[Stored data entries]
(** * TPIMS truck-parking poller: the normalizers and the poll cycle

    A shallow embedding of [poller.py].  The program works on decoded JSON
    documents, so the development starts with the values [json.loads]
    returns and with the handful of Python built-ins the program applies to
    them ([dict.get], [int], [str], [len], indexing, [in], [str.split],
    truthiness, dictionary keys).  The two normalizers [parse_standard] and
    [parse_indiana] and the orchestrator [main] follow, statement by
    statement, and the properties of the specification come last.

    Modelling conventions.
    - A Python [str] is a [string] whose characters are code points below
      256; text outside Latin-1 is outside the model.
    - A Python [float] is a binary64 value, [PrimFloat.float].
    - A Python [dict] is an association list in insertion order whose keys
      are pairwise different (a decoded JSON object never repeats a key).
    - A call either returns a value or raises: [result].  Only the
      exception classes the program can meet are listed in [exn].
    - [int] of a text of more than 4300 digits raises [ValueError], the
      interpreter's default limit; [json.loads] obeys the same limit, so a
      decoded integer has at most 4300 digits.
    - The calls of [print] are left out. *)

From Stdlib Require Import ZArith List String Ascii Bool Lia.
From Stdlib Require Import Floats.
From Stdlib Require Import DecimalString.
Import ListNotations.
Open Scope string_scope.
Open Scope Z_scope.

(* ================================================================= *)
(** ** Values and exceptions *)

#[warnings="-register-all"] Inductive json : Type :=
| JNull
| JBool (b : bool)
| JInt (n : Z)
| JFloat (f : float)
| JStr (s : string)
| JList (items : list json)
| JDict (fields : list (string * json)).

Inductive exn : Type :=
| TypeError | ValueError | AttributeError | KeyError | IndexError | OverflowError.

Inductive result (A : Type) : Type :=
| Ok (a : A)
| Raise (e : exn).
Arguments Ok {A} a.
Arguments Raise {A} e.

Definition bind {A B : Type} (c : result A) (k : A -> result B) : result B :=
  match c with
  | Ok a => k a
  | Raise e => Raise e
  end.

Notation "x <- c ;; k" := (bind c (fun x => k))
  (at level 61, c at next level, right associativity).

(** [for x in xs: ys.append(f(x))], stopping at the first exception. *)
Fixpoint mapM {A B : Type} (f : A -> result B) (xs : list A) : result (list B) :=
  match xs with
  | [] => Ok []
  | x :: rest =>
      y <- f x ;;
      ys <- mapM f rest ;;
      Ok (y :: ys)
  end.

Definition exn_eqb (a b : exn) : bool :=
  match a, b with
  | TypeError, TypeError | ValueError, ValueError
  | AttributeError, AttributeError | KeyError, KeyError
  | IndexError, IndexError | OverflowError, OverflowError => true
  | _, _ => false
  end.

(** [try: x = c  except (E1, ..., En): x = v]: the listed exceptions are
    replaced by [v], every other one propagates. *)
Definition try_except {A : Type} (c : result A) (caught : list exn) (v : A) : result A :=
  match c with
  | Ok a => Ok a
  | Raise e => if existsb (exn_eqb e) caught then Ok v else Raise e
  end.

(* ================================================================= *)
(** ** Text of numbers *)

Definition str_of_Z (n : Z) : string := NilZero.string_of_int (Z.to_int n).

Fixpoint zeros (n : nat) : string :=
  match n with
  | O => ""
  | S k => String "0" (zeros k)
  end.

(** *** [repr] of a float: the shortest decimal that reads back as the
    same binary64, the nearest one among the shortest. *)

Record frac : Type := Frac { fnum : Z; fden : Z }.

Definition frac_cmp (x y : frac) : comparison :=
  Z.compare (fnum x * fden y) (fnum y * fden x).
Definition frac_ltb (x y : frac) : bool :=
  match frac_cmp x y with Lt => true | _ => false end.
Definition frac_leb (x y : frac) : bool :=
  match frac_cmp x y with Gt => false | _ => true end.
Definition bin_frac (m e : Z) : frac :=
  if 0 <=? e then Frac (m * 2 ^ e) 1 else Frac m (2 ^ (- e)).
Definition dec_frac (d q : Z) : frac :=
  if 0 <=? q then Frac (d * 10 ^ q) 1 else Frac d (10 ^ (- q)).
Definition frac_floor (x : frac) : Z := fnum x / fden x.
Definition frac_div (x y : frac) : frac :=
  Frac (fnum x * fden y) (fden x * fnum y).
Definition frac_dist (x y : frac) : frac :=
  Frac (Z.abs (fnum x * fden y - fnum y * fden x)) (fden x * fden y).
(** * Presence handlers of the emitter broker

    A shallow embedding of [Notify], [OnPresence] and [OnHTTPPresence]
    (package [presence]) together with the interfaces of package [service]
    they are written against.

    Go strings and byte slices are both sequences of bytes and are modelled
    by [string]; the conversions [[]byte(s)] and [nocopy.String(s)] are the
    identity.  Unsigned machine integers are carried as [Z]: the handlers
    never compute with them, they only pass them on.

    Calls made on the collaborators that hold state (the pub/sub bus, the
    presence aggregation, the request body) are recorded, in program order,
    in a log that the handlers return next to their result. *)

From Stdlib Require Import ZArith Lia Ascii.
From stdpp Require Import base list gmap strings pretty.

Local Open Scope Z_scope.

(** ** Strings *)

(** [strings.HasSuffix]:
    [len(s) >= len(suffix) && s[len(s)-len(suffix):] == suffix]. *)
Definition HasSuffix (s suffix : string) : bool :=
  (String.length suffix <=? String.length s)%nat
  && String.eqb
       (String.substring (String.length s - String.length suffix)
                         (String.length suffix) s)
       suffix.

# What to work on
From the line that has "if 0 <=? e then" through the line that has "by [string]; the", copy every line exactly as it appears above, and leave out all others.

# Answer to this problem
  if 0 <=? e then Frac (m * 2 ^ e) 1 else Frac m (2 ^ (- e)).
Definition dec_frac (d q : Z) : frac :=
  if 0 <=? q then Frac (d * 10 ^ q) 1 else Frac d (10 ^ (- q)).
Definition frac_floor (x : frac) : Z := fnum x / fden x.
Definition frac_div (x y : frac) : frac :=
  Frac (fnum x * fden y) (fden x * fnum y).
Definition frac_dist (x y : frac) : frac :=
  Frac (Z.abs (fnum x * fden y - fnum y * fden x)) (fden x * fden y).
(** * Presence handlers of the emitter broker

    A shallow embedding of [Notify], [OnPresence] and [OnHTTPPresence]
    (package [presence]) together with the interfaces of package [service]
    they are written against.

    Go strings and byte slices are both sequences of bytes and are modelled
    by [string]; the conversions [[]byte(s)] and [nocopy.String(s)] are the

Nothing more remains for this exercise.